The last method mentioned is one I found repeated in several sources.  The power and provenance of “anvil water” or “slack water” seems to be well known across several cultures.

From the 20th-century, Illinois
To illustrate my point from the last section, I thought I’d share a bit of folklore from the Midwest, collected by ethnographer Harry M. Hyatt (who famously collected much of the lore about Southern conjure and hoodoo practices):

  • “A piece of old iron hung over the front and back door prevents the spirit of the recent dead from haunting you”
  • “Five nails driven into the trunk prevent the fruit from falling off the tree.  ‘My father did this when fruit was dropping off: drive those old- fashion square iron nails in the tree to hold the fruit on the tree. Never use wire nails; it must be the old iron nails’”
  • “Water from the tub in which a blacksmith cools hot iron is a good wash for the sore udders of a cow”
  • “A broken-winded horse (a horse with heaves) becomes well, if given water in which a blacksmith cools hot iron”
  • “Your looks will be improved if you wash your face frequently with the water in which a blacksmith cools hot iron”
  • “Slack-water, the water in which a blacksmith cools hot iron, is a good wash for poison ivy” (from Folklore of Adams County, by Harry M. Hyatt).
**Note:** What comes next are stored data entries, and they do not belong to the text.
Lemma filter_filter_andb {A : Type} (f g : A -> bool) (l : list A) :
  filter g (filter f l) = filter (fun x => f x && g x) l.
Proof.
  induction l as [|a l IH]; simpl; [reflexivity|].
  destruct (f a); simpl; [destruct (g a)|]; rewrite IH; reflexivity.
Qed.

(** The keypoints that get a marker, read off the coordinate list: those
    below [part_num] that clear the threshold. *)
Lemma marker_loop_keypoints (sl : list float) (pl : list (float * float)) :
  filter (clears sl) (upto (wrap_int32 (Z.of_nat (List.length pl)))) =
  filter (fun i => (i <? wrap_int32 (Z.of_nat (List.length pl))) && clears sl i)
         (keypoint_indices pl).
Proof.
  unfold keypoint_indices.
  rewrite (upto_below (List.length pl)) by (apply wrap_int32_le; lia).
  apply filter_filter_andb.
Qed.

Lemma upto_length (pl : list (float * float)) :
  upto (Z.of_nat (List.length pl)) = keypoint_indices pl.
Proof. unfold upto, keypoint_indices. rewrite Nat2Z.id. reflexivity. Qed.

(** ** The facade over an arbitrary engine *)

Section Facade.
Context {PoseEngine : Type} {engine_ops : PoseEngineOps PoseEngine}.
Variable clock : nat -> Z.
Implicit Types (st : Statics PoseEngine) (mat : Mat) (result : Result).

Lemma DrawFps_draws st mat t :
  exists text,
    is_text text = true /\
    snd (DrawFps clock st mat t) = draw mat text /\
    s_pose_engine (fst (DrawFps clock st mat t)) = s_pose_engine st.
Proof.
  unfold DrawFps. destruct (time_previous st); simpl;
    eexists; repeat split; reflexivity.
Qed.

(** [Process] once the guard is passed and the engine reported success. *)
Lemma Process_engine_ok st mat result engine pose_result engine' :
  s_pose_engine st = Some engine ->
  PoseEngine_Process engine mat Result_ctor = (kRetOk, pose_result, engine') ->
  Process clock st mat result =
  bind (draw_result pose_result mat) (fun mat2 =>
    Returns {| p_ret := 0; p_printed := [];
               p_after := fst (DrawFps clock (with_engine st (Some engine')) mat2
                                       (time_inference pose_result));
               p_mat := snd (DrawFps clock (with_engine st (Some engine')) mat2
                                     (time_inference pose_result));
               p_result :=
                 {| r_time_pre_process := time_pre_process pose_result;
                    r_time_inference := time_inference pose_result;
                    r_time_post_process := time_post_process pose_result |} |}).
Proof.
  intros Hs Hp. unfold Process. rewrite Hs, Hp. simpl.
  destruct (draw_result pose_result mat) as [mat2|]; simpl; [|reflexivity].
  destruct (DrawFps clock _ _ _). reflexivity.
Qed.
(** * Source routing, validation and deduplication engine

    A shallow embedding of [src/core/intelligent_source_router.py] and
    [src/core/quality_assurance.py], and the properties of the engine
    established over it.

    Conventions of the embedding:
    - Python [float] values are exact rationals ([Q]); every constant of the
      source is a decimal, so sums and comparisons are the ones of the source
      up to rounding.  Two computed scores that are equal here, or closer
      than the rounding error of the floats, can compare either way in the
      program; the statements on the order of rank keys and of selection
      scores leave [rounding_slack] of room for that.
    - Python [str] values are [string]; the text handled here is ASCII.
    - Python [dict]s are [gmap]s where only lookups matter and association
      lists where the insertion order is observed.
    - A call that can raise returns an [outcome]; a method that mutates its
      object returns the new object next to its outcome. *)

From Stdlib Require Import QArith Qminmax Lqa ZArith Lia Ascii String.
From stdpp Require Import gmap strings list sorting pretty.

Open Scope Q_scope.
Open Scope string_scope.

(** ** Python runtime: exceptions, numbers, sorting, slicing *)

Inductive exn :=
| TypeError (msg : string)
| IndexError (msg : string)
| OverflowError (msg : string)
| ZeroDivisionError (msg : string).

Inductive outcome (A : Type) :=
| Returned (a : A)
| Raised (e : exn).
Arguments Returned {A} a.
Arguments Raised {A} e.

Definition raises {A} (o : outcome A) : bool :=
  match o with Returned _ => false | Raised _ => true end.

(** [max(a, b)] and [min(a, b)]: the first argument wins a tie. *)
Definition py_max (a b : Q) : Q := if Qlt_le_dec a b then b else a.
Definition py_min (a b : Q) : Q := if Qlt_le_dec b a then b else a.

(** [a >= b] and [a > b] on floats. *)
Definition Qgeb (a b : Q) : bool := Qle_bool b a.
Definition Qgtb (a b : Q) : bool := negb (Qle_bool a b).

Definition Qsum (l : list Q) : Q := foldl Qplus 0 l.

(** [a / b] for two [int]s.  The quotient is rounded to the nearest float;
    the largest float is [2^1024 - 2^971], so a quotient of absolute value
    [2^1024 - 2^970] or more has none and the division raises. *)
Definition float_limit : Z := (2 ^ 1024 - 2 ^ 970)%Z.
Arguments float_limit : simpl never.

Definition int_true_div (a b : Z) : outcome Q :=
  if (b =? 0)%Z then Raised (ZeroDivisionError "division by zero")
  else if (float_limit * Z.abs b <=? Z.abs a)%Z
  then Raised (OverflowError "integer division result too large for a float")
  else Returned (inject_Z a / inject_Z b).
The first two bits are interesting, especially with the death connection, but the last four show that the slack water was considered a sort of cure-all magical formula.  I don’t know about you, but I think I need to make friends with a blacksmith, and quickly!

That’s it for iron, for now at least.  What I’ve written here is only the tip of a very large and ferrous iceberg.  As I said, I didn’t get into the related topic of War Water in the hopes it will appear in another post at a later date.  And I also didn’t touch on the lore of blacksmiths, specifically, as I hope to cover that in some depth later (our next podcast will have a bit about them, in fact).

If you have any local or family lore regarding iron and its magical properties, I would love to hear them!